What you should do => Your output should be the lines from the start of the data through the line containing "Lemma magic_sub h", exactly and nothing more.

.....

Definition header_valid (inp : list Z) : Prop :=
  sub inp 0 4 = [kMagic0; kMagic1; kMagic2; kMagic3] /\ field 2 inp 4 = kVersion /\
  field 2 inp 6 = kPageImage /\ field 4 inp 20 = kPageImagePayload /\ field 4 inp 16 <> kInvalidId.

Lemma magic_sub h b0 b1 b2 b3 :
  4 <= zlen h -> at_ h 0 = Some b0 -> at_ h 1 = Some b1 -> at_ h 2 = Some b2 -> at_ h 3 = Some b3 ->
  sub h 0 4 = [b0; b1; b2; b3].
Proof.
  intros. rewrite (sub_cons h 0 4 b0) by (done || lia). change (0 + 1) with 1. change (4 - 1) with 3.
  rewrite (sub_cons h 1 3 b1) by (done || lia). change (1 + 1) with 2. change (3 - 1) with 2.
  rewrite (sub_cons h 2 2 b2) by (done || lia). change (2 + 1) with 3. change (2 - 1) with 1.
  by rewrite (sub_cons h 3 1 b3) by (done || lia).
Qed.

(** [ReadRecord] classifies every stream of bytes. *)
Lemma ReadRecord_cases inp :
  bytes_ok inp ->
  match ReadRecord inp with
  | None => False
  | Some (kEnd tail) => zlen inp < kRecordSize /\ (tail = false <-> inp = [])
  | Some (kCorrupt _) => kHeaderSize <= zlen inp /\
      (header_valid inp -> kRecordSize <= zlen inp /\
         field 4 inp 28 <> checksum (sub inp 0 28 ++ sub inp kHeaderSize kPageSize))
  | Some (kRecord rec rest) =>
      kRecordSize <= zlen inp /\ header_valid inp /\ valid_at inp rec /\
      rest = drop (Z.to_nat kRecordSize) inp
  end.
Proof.
  intros Hb. unfold ReadRecord. set (h := sub inp 0 kHeaderSize).
  assert (zlen h = Z.min (zlen inp) kHeaderSize) as Hz.
  { unfold h, sub, zlen. rewrite length_take, length_drop. unfold kHeaderSize. lia. }
  pose proof (zlen_nonneg inp). unfold kRecordSize, kPageImagePayload, kPageSize in *.
  case (Z.eqb_spec (zlen h) 0); intros H0.
  { split; [unfold kHeaderSize in *; lia|]. split; [intros _|done].
    apply length_zero_iff_nil. unfold zlen, kHeaderSize in *. lia. }
  case (Z.ltb_spec (zlen h) kHeaderSize); intros Hlt.
  { split; [lia|]. split; [done|]. intros ->. by destruct H0. }
  assert (zlen h = 32) as Hh by (unfold kHeaderSize in *; lia).
  assert (bytes_ok h) as Hbh by (by apply bytes_ok_sub).
  assert (forall k p, 0 <= p -> p + Z.of_nat k <= 32 -> field k h p = field k inp p) as Hf.
  { intros k p Hp Hk. unfold h. by rewrite field_sub by (unfold kHeaderSize; lia). }
  destruct (at_in h 0) as (b0 & H1 & _); [lia|]. destruct (at_in h 1) as (b1 & H2 & _); [lia|].
  destruct (at_in h 2) as (b2 & H3 & _); [lia|]. destruct (at_in h 3) as (b3 & H4 & _); [lia|].
  unfold kOffMagic. rewrite !Z.add_0_l, H1, H2, H3, H4. cbn [mbind option_bind].
  assert (sub inp 0 4 = [b0; b1; b2; b3]) as Hm.
  { rewrite <- (magic_sub h) by (done || lia). unfold h. by rewrite sub_sub by done. }
  assert (kHeaderSize <= zlen inp) as Hin by (unfold kHeaderSize in *; lia).
  unfold header_valid. rewrite Hm.
  rewrite !ReadU16_field, !ReadU32_field, !ReadU64_field by (done || unfold kOffVersion, kOffType, kOffLsn, kOffPageId, kOffPayloadLen, kOffChecksum; lia).
  unfold kOffVersion, kOffType, kOffLsn, kOffPageId, kOffPayloadLen, kOffChecksum.
  rewrite !Hf by lia. cbn [mbind option_bind].
  destruct (negb (_ && _)) eqn:E1.
  { split; [done|]. intros (Hmm & _). by simplify_eq. }
  destruct (negb (_ =? kVersion)) eqn:E2.
  { split; [done|]. intros (_ & Hv & _). zb. done. }
  destruct (negb (_ =? kPageImage)) eqn:E3.
  { split; [done|]. intros (_ & _ & Hv & _). zb. done. }
  destruct (kMaxPayload <? _) eqn:E4.
  { split; [done|]. intros (_ & _ & _ & Hv & _). zb. rewrite Hv in E4. done. }
  destruct (negb (_ =? 4096)) eqn:E5.
  { split; [done|]. intros (_ & _ & _ & Hv & _). zb. done. }
  destruct (_ =? kInvalidId) eqn:E6.
  { split; [done|]. intros (_ & _ & _ & _ & Hv). zb. done. }
  zb. rewrite E5. unfold kHeaderSize in *.
  assert (length h = 32%nat) as Hln by (unfold zlen in *; lia). rewrite Hln.
  assert (sub (drop 32 inp) 0 4096 = sub inp 32 4096) as -> by done.
  assert (zlen (sub inp 32 4096) = Z.min 4096 (zlen inp - 32)) as Hzp.
  { unfold sub, zlen in *. rewrite length_take, length_drop. lia. }
  destruct (_ <? 4096) eqn:E7; zb.
  { split; [lia|]. split; [done|]. intros ->. done. }
  assert (Crc32 h (sub inp 32 4096) = checksum (sub inp 0 28 ++ sub inp 32 4096)) as ->.
  { rewrite Crc32_checksum. unfold h. by rewrite sub_sub by done. }
  destruct (negb _) eqn:E8; zb.
  - split; [done|]. intros _. split; [lia|done].
  - split; [lia|]. split; [split_and!; [by subst|done..]|]. split; [split_and!; [by rewrite E3|done..]|]. rewrite drop_drop. f_equal.
    unfold zlen in *. lia.
Qed.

.....

Solution to this exercise =>
Definition header_valid (inp : list Z) : Prop :=
  sub inp 0 4 = [kMagic0; kMagic1; kMagic2; kMagic3] /\ field 2 inp 4 = kVersion /\
  field 2 inp 6 = kPageImage /\ field 4 inp 20 = kPageImagePayload /\ field 4 inp 16 <> kInvalidId.

Lemma magic_sub h b0 b1 b2 b3 :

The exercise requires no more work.